Regresó al zaguán, esta vez, con la seguridad de que al abrir la puerta se encontraría con la realidad de la calle Juan B. Justo y su letrero indicador, que tanto le molestaba por lo oxidado y por haber sido donado por los caretas del  “Rotary Club” para el cincuentenario de la creación del municipio de Lanús, convencido de que todo lo anterior habría sido producto de un estado de sonambulismo consciente.

“¡¿Qué carajo pasa?!” vociferó luego de enfrentarse al mismo escenario al abrir la puerta de calle, como si se tratara de un bucle interminable y funesto del que no podía escapar.

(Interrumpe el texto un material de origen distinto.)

(** * jwp.jwmultithreaded: pool dispatch, fail-fast and failsafe

    A shallow embedding of [jwp/jwmultithreaded.py] together with the part of
    CPython's [multiprocessing.pool] that the module drives ([Pool],
    [ThreadPool], [starmap], [starmap_async], [apply_async], [get] and the
    context-manager protocol), followed by the properties of the four dispatch
    functions and of the deprecated class [jwmultithreaded]. *)

From Stdlib Require Import ZArith String List Bool Lia Permutation.
From Stdlib Require Import Uint63 PrimFloat.
From Equations Require Import Equations.
Import ListNotations.
Local Open Scope string_scope.
Local Open Scope list_scope.
Local Open Scope Z_scope.

(** ** Python values, exceptions and outcomes *)

(** The values that the worker functions of this development return. *)
Inductive pyval : Type :=
| PyNone
| PyInt (z : Z)
| PyFloat (f : float)
| PyStr (s : string).

(** An exception instance: its class name and its message. *)
Record exn : Type := Exn { exc_type : string; exc_msg : string }.

Definition ValueError (msg : string) : exn := Exn "ValueError" msg.
Definition TypeError (msg : string) : exn := Exn "TypeError" msg.
Definition ZeroDivisionError (msg : string) : exn := Exn "ZeroDivisionError" msg.

(** What evaluating a Python expression gives: a value or a raised exception. *)
Inductive outcome (A : Type) : Type :=
| Ok (a : A)
| Raise (e : exn).
Arguments Ok {A} a.
Arguments Raise {A} e.

(** One unit of work: the positional arguments of a single call of the
    target function. *)
Definition workitem : Type := list pyval.

(** The target function [fn], applied to an unpacked work item. *)
Definition pyfun : Type := workitem -> outcome pyval.

(** ** Classes, objects and [type(x) is C] *)

(** The pool classes: [multiprocessing.pool.Pool], its subclass
    [multiprocessing.pool.ThreadPool], and the module's own subclass
    [MyPool] (source line 102). *)
Inductive pool_class : Type := Pool | ThreadPool | MyPool.

(** What [type(x)] can return for the objects below: the metaclass [type]
    (the type of every class object) or one of the pool classes (the type of
    an instance). *)
Inductive pytype : Type :=
| Ty_type
| Ty_class (c : pool_class).

(** What a caller can pass as [pool_type]: a class object, or (by mistake) an
    already constructed instance of a class. *)
Inductive pyobj : Type :=
| ClassObj (c : pool_class)
| InstanceOf (c : pool_class).

(** [type(x)]. *)
Definition py_type (x : pyobj) : pytype :=
  match x with
  | ClassObj _ => Ty_type
  | InstanceOf c => Ty_class c
  end.

Definition pool_class_eqb (a b : pool_class) : bool :=
  match a, b with
  | Pool, Pool | ThreadPool, ThreadPool | MyPool, MyPool => true
  | _, _ => false
  end.

(** [a is b] on types (object identity). *)
Definition py_is (a b : pytype) : bool :=
  match a, b with
  | Ty_type, Ty_type => true
  | Ty_class c, Ty_class d => pool_class_eqb c d
  | _, _ => false
  end.

Definition class_name (c : pool_class) : string :=
  match c with
  | Pool => "Pool"
  | ThreadPool => "ThreadPool"
  | MyPool => "MyPool"
  end.

(** ** Observable effects *)

(** What a dispatch call does to the outside world, in order. *)
Inductive event : Type :=
| PoolStart (c : pool_class) (processes : Z) (maxtasksperchild : option Z)
    (* a pool of class [c] was constructed and its workers were spawned *)
| PoolTerminate
    (* [__exit__] of the pool: [terminate()] *)
| Invoke (item : workitem)
    (* a worker called [fn] applied to the unpacked item *)
| Print (line : string)
    (* [print(line)] *)
| PrintExc (e : exn).
    (* [traceback.print_exc()] while [e] is being handled *)

Definition trace : Type := list event.

(** Computations that may raise and that extend the trace. *)
Definition M (A : Type) : Type := trace -> outcome A * trace.

Definition ret {A} (a : A) : M A := fun t => (Ok a, t).

Definition raise {A} (e : exn) : M A := fun t => (Raise e, t).

Definition bind {A B} (m : M A) (k : A -> M B) : M B :=
  fun t =>
    match m t with
    | (Ok a, t') => k a t'
    | (Raise e, t') => (Raise e, t')
    end.

Definition emit (ev : event) : M unit := fun t => (Ok tt, t ++ [ev]).

(** [try: m  except: ...] seen from outside: the outcome of [m] as a value. *)
Definition try_ {A} (m : M A) : M (outcome A) :=
  fun t => let '(r, t') := m t in (Ok r, t').

(** Re-raise a caught outcome. *)
Definition of_outcome {A} (r : outcome A) : M A := fun t => (r, t).

Declare Scope py_scope.
Delimit Scope py_scope with py.
Notation "x <- m ;; k" := (bind m (fun x => k))
  (at level 61, m at next level, right associativity) : py_scope.
Notation "m ;; k" := (bind m (fun _ => k))
  (at level 61, right associativity) : py_scope.
Local Open Scope py_scope.

(** A list comprehension or [list(map(...))] whose body may raise: the first
    exception ends it. *)
Fixpoint mapM {A B} (f : A -> M B) (l : list A) : M (list B) :=
  match l with
  | [] => ret []
  | a :: l' => b <- f a ;; bs <- mapM f l' ;; ret (b :: bs)
  end.

(** A [for] loop that updates an accumulator. *)
Fixpoint foldM {A B} (f : B -> A -> M B) (l : list A) (acc : B) : M B :=
  match l with
  | [] => ret acc
  | a :: l' => acc' <- f acc a ;; foldM f l' acc'
  end.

Desquiciado, con paso firme, caminó por el zaguán duplicado, giró hacia el comedor comprobando que, hasta en el más mínimo detalle era una copia exacta del original. Lo mismo ocurría con el resto de la casa. Ya en el dormitorio miró la cama, que al igual que la suya estaba sin hacer y se dejó caer sobre ella. Aún tenía sueño y su último pensamiento antes de dormirse fue “tanto joder con que no salgamos”.